David Dreman was a contrarian investor long before it became fashionable. “I grew up to the idea that…

David Dreman was a contrarian investor long before it became fashionable. “I grew up to the idea that the experts weren’t right,” says Mr. Dreman, whose first mentor was his father, a commodities investor in Canada.

Going against the herd led him to make some winning moves like buying pharmaceuticals when the market was spooked by the Clinton administration’s attempts at health care reform in the early 1990s. Mr. Dreman scooped up shares of Merck & Co. and Bristol-Myers Squibb Co. at about 14 times earnings. Today, he’s unloading them at 35 times earnings.

It’s a strategy that hasn’t failed him yet. The $4.3 billion Kemper-Dreman High Return Fund is ranked the No. 1 equity income fund by Lipper Analytical Services Inc. for the three-year period ended April 16 and No. 2 over five years.

Mr. Dreman’s firm, Dreman Value Management, will be managing the fund through 2003 under a five-year contract it signed with Scudder Kemper Investments Inc. last July.

Besides managing money out of offices from Aspen, Colo., to Red Bank, N.J., to his yacht in the Caribbean, he’s busy promoting his third book — “Contrarian Investment Strategies: The Next Generation” — to be published next month.

Q What is a contrarian in your opinion?

A A contrarian value strategy uses low P/E, low price-to-cash flow, low price-to-book and high yield. All of these strategies outperform the market very easily. When we pick portfolios, we don’t have to turn over so much. Our turnover is maybe 15% per year. So we have lower transaction costs and are more tax efficient.

Q What isn’t a contrarian?

A Contrarian can mean anything.

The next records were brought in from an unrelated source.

(** * Network steering (src/ap/net_steering.c): a shallow embedding

    The per-client steering state machine, the TLV codec and the receive
    path of hostapd's network steering module, written as Rocq functions
    that follow the C source function by function, and the properties of
    the specification stated over them.

    Conventions.
    - Unsigned C integers are [Z] values with the wrap-around written out
      ([to_u8], [to_u16], [to_u32]).
    - A MAC address or BSSID ([u8 x[ETH_ALEN]]) is a 6-tuple of bytes, so
      that [os_memcpy (.., ETH_ALEN)] is assignment and
      [os_memcmp (.., ETH_ALEN) == 0] is equality of the six bytes.
    - A [struct wpabuf] is the list of the bytes put so far; a received
      buffer is the list of its [len] bytes.
    - A [struct net_steering_client *] is a record taken out of the
      registry, worked on, and stored back under its MAC.
    - Calls that leave the module (L2 send, blacklist, disassociate, BSS
      transition request, the logger lines of the state machine) are
      appended, in program order, to a trace; the other logger lines
      (debug lines and warnings) are not.
    - The event loop is outside the module: whether a call of
      [eloop_register_timeout] succeeds is given, call by call, by
      [eloop_register_fails] of the context, and what is pending is counted
      per client and handler. *)

From Stdlib Require Import ZArith List Bool Lia.
From Stdlib Require String.
Import ListNotations.
Open Scope Z_scope.

(** ** Machine integers *)

Definition to_u8 (x : Z) : Z := x mod 256.
Definition to_u16 (x : Z) : Z := x mod 65536.
Definition to_u32 (x : Z) : Z := x mod 4294967296.

Definition INT_MIN : Z := -2147483648.
Definition INT_MAX : Z := 2147483647.

(** Conversion of a mathematical integer to [int] (two's complement). *)
Definition to_int (x : Z) : Z := (x + 2147483648) mod 4294967296 - 2147483648.

(** libc [abs] on [int].  [abs(INT_MIN)] is not defined by C; the model
    gives it the two's complement result [INT_MIN]. *)
Definition abs (x : Z) : Z := to_int (Z.abs x).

If contrarian strategies are working, everyone jumps on the bandwagon. But there are strategies we’ve used for 25 years and they are unshakeable.

Q Describe your stock-picking strategy.

A What we have found is that you don’t have to have only the cheapest stocks in the market. We can get the cheapest stocks in industries and still do better than the market over time.

Q When do you sell?

A One of the things we don’t do is pick an absolute price target. We sell stocks when they move over the market multiple.

Q You’ve done very well during this bull market. I thought that contrarians do poorly in strong bull markets and fare better in bear markets.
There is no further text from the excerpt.